The biggest single problem telecom service providers face--bar none, including the threat of government regulation--is that connectivity prices in the digital era have shown a “disturbing” tendency to drop relentlessly lower, in some cases even trending towards zero.
Ad any industry facing near-zero levels of pricing faces a big existential (“concerned with existence”) problem. Unless that industry does something radically different, it is virtually guaranteed to become extinct. That does not mean the function goes away, only that the current industry supported by connectivity revenues could go away.
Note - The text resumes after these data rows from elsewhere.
(** The setters of the [useState] variables. *)
Definition set_conn f (w : WB) := MkWB (f (conn w)) (db w) (ws w) (risk w) (transactionId w) (createTableDialog w) (history w) (next_id w) (views w).
Definition set_db f (w : WB) := MkWB (conn w) (f (db w)) (ws w) (risk w) (transactionId w) (createTableDialog w) (history w) (next_id w) (views w).
Definition set_ws f (w : WB) := MkWB (conn w) (db w) (f (ws w)) (risk w) (transactionId w) (createTableDialog w) (history w) (next_id w) (views w).
Definition setRisk r (w : WB) := MkWB (conn w) (db w) (ws w) r (transactionId w) (createTableDialog w) (history w) (next_id w) (views w).
Definition set_transaction t (w : WB) := MkWB (conn w) (db w) (ws w) (risk w) t (createTableDialog w) (history w) (next_id w) (views w).
Definition setCreateTableDialog d (w : WB) := MkWB (conn w) (db w) (ws w) (risk w) (transactionId w) d (history w) (next_id w) (views w).
Definition set_history f (w : WB) := MkWB (conn w) (db w) (ws w) (risk w) (transactionId w) (createTableDialog w) (f (history w)) (next_id w) (views w).
Definition take_id (w : WB) := MkWB (conn w) (db w) (ws w) (risk w) (transactionId w) (createTableDialog w) (history w) (S (next_id w)) (views w).
Definition set_views f (w : WB) := MkWB (conn w) (db w) (ws w) (risk w) (transactionId w) (createTableDialog w) (history w) (next_id w) (f (views w)).
(** Taking identifiers up to [n]. *)
Definition take_ids (n : nat) (w : WB) := MkWB (conn w) (db w) (ws w) (risk w) (transactionId w) (createTableDialog w) (history w) n (views w).

Definition set_grid f := set_views (λ s, MkViews (f (vw_grid s)) (vw_filter s) (vw_target s) (vw_create s) (vw_switcher s) (vw_tree s) (vw_rail s)).
Definition set_filter x := set_views (λ s, MkViews (vw_grid s) x (vw_target s) (vw_create s) (vw_switcher s) (vw_tree s) (vw_rail s)).
Definition set_target x := set_views (λ s, MkViews (vw_grid s) (vw_filter s) x (vw_create s) (vw_switcher s) (vw_tree s) (vw_rail s)).
Definition set_create f := set_views (λ s, MkViews (vw_grid s) (vw_filter s) (vw_target s) (f (vw_create s)) (vw_switcher s) (vw_tree s) (vw_rail s)).
Definition set_switcher f := set_views (λ s, MkViews (vw_grid s) (vw_filter s) (vw_target s) (vw_create s) (f (vw_switcher s)) (vw_tree s) (vw_rail s)).
Definition set_tree x := set_views (λ s, MkViews (vw_grid s) (vw_filter s) (vw_target s) (vw_create s) (vw_switcher s) x (vw_rail s)).
Definition set_rail x := set_views (λ s, MkViews (vw_grid s) (vw_filter s) (vw_target s) (vw_create s) (vw_switcher s) (vw_tree s) x).

Definition setConnectionId x := set_conn (λ c, MkConn x (activeSavedId c) (connectingId c) (sessionState c) (connectionNotice c)).
Definition setActiveSavedId x := set_conn (λ c, MkConn (connectionId c) x (connectingId c) (sessionState c) (connectionNotice c)).
Definition setConnectingId x := set_conn (λ c, MkConn (connectionId c) (activeSavedId c) x (sessionState c) (connectionNotice c)).
Definition setSessionState x := set_conn (λ c, MkConn (connectionId c) (activeSavedId c) (connectingId c) x (connectionNotice c)).
Definition setConnectionNotice x := set_conn (λ c, MkConn (connectionId c) (activeSavedId c) (connectingId c) (sessionState c) x).

Definition setActiveDatabase x := set_db (λ d, MkDb x (databases d) (objects d) (switchingDatabase d)).
Definition setDatabases x := set_db (λ d, MkDb (activeDatabase d) x (objects d) (switchingDatabase d)).
Definition setObjects x := set_db (λ d, MkDb (activeDatabase d) (databases d) x (switchingDatabase d)).
Definition setSwitchingDatabase x := set_db (λ d, MkDb (activeDatabase d) (databases d) (objects d) x).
The illustrative cases are easy to name. Domestic U.S. calling rates; international calling rates; internet transit pricing; mobile text messaging; mobile voice prices; voicemail and other calling features.
Consider the impact of just one form of product substitution. In 1998, AT&T launched “Digital One Rate,” conceived by Dan Hesse, (former Sprint CEO), who was at time in marketing for AT&T, that essentially eliminated the distinction between local calling and long distance calling. Within several years, both purchasing of local voice lines and long distance revenues began a long plunge.
In all those cases, products that once cost quite a lot now face substitutes literally offered for free, or for very little. So the legacy carrier products now have to contend with that product substitution, meaning lower prices and, in many cases, unlimited or virtually unlimited use.
Add the changes in user behavior--less calling, less texting, less buying of linear video services, ability to use Wi-Fi or other access mechanisms, substitution of mobile for fixed internet access--and one faces a potentially toxic mix.
Under such conditions, one can argue that surviving tier-one service providers must move up the stack, must take on additional roles in the value chain, must develop big new revenue sources beyond connectivity, as connectivity unit prices are going to keep dropping.
To reiterate, that belief flows directly from the marginal cost or near-zero levels of pricing for all connectivity services. Pricing that falls to nearly zero therefore is an obvious problem for the telecom or any other industry selling connectivity products as its main revenue sources.
Operating cost and some capex reductions are necessary, but not sufficient to remedy the near-zero pricing problem. The existential problem is that connectivity prices will continue to trend lower, and not even “higher consumption” will fix that issue, and demand for most of the products also is dropping as consumers switch to product substitutes.
The virtually universal set of solutions must include participation in much-wider parts of the ecosystems enabled by communications, as hard a challenge as that has, and will, prove.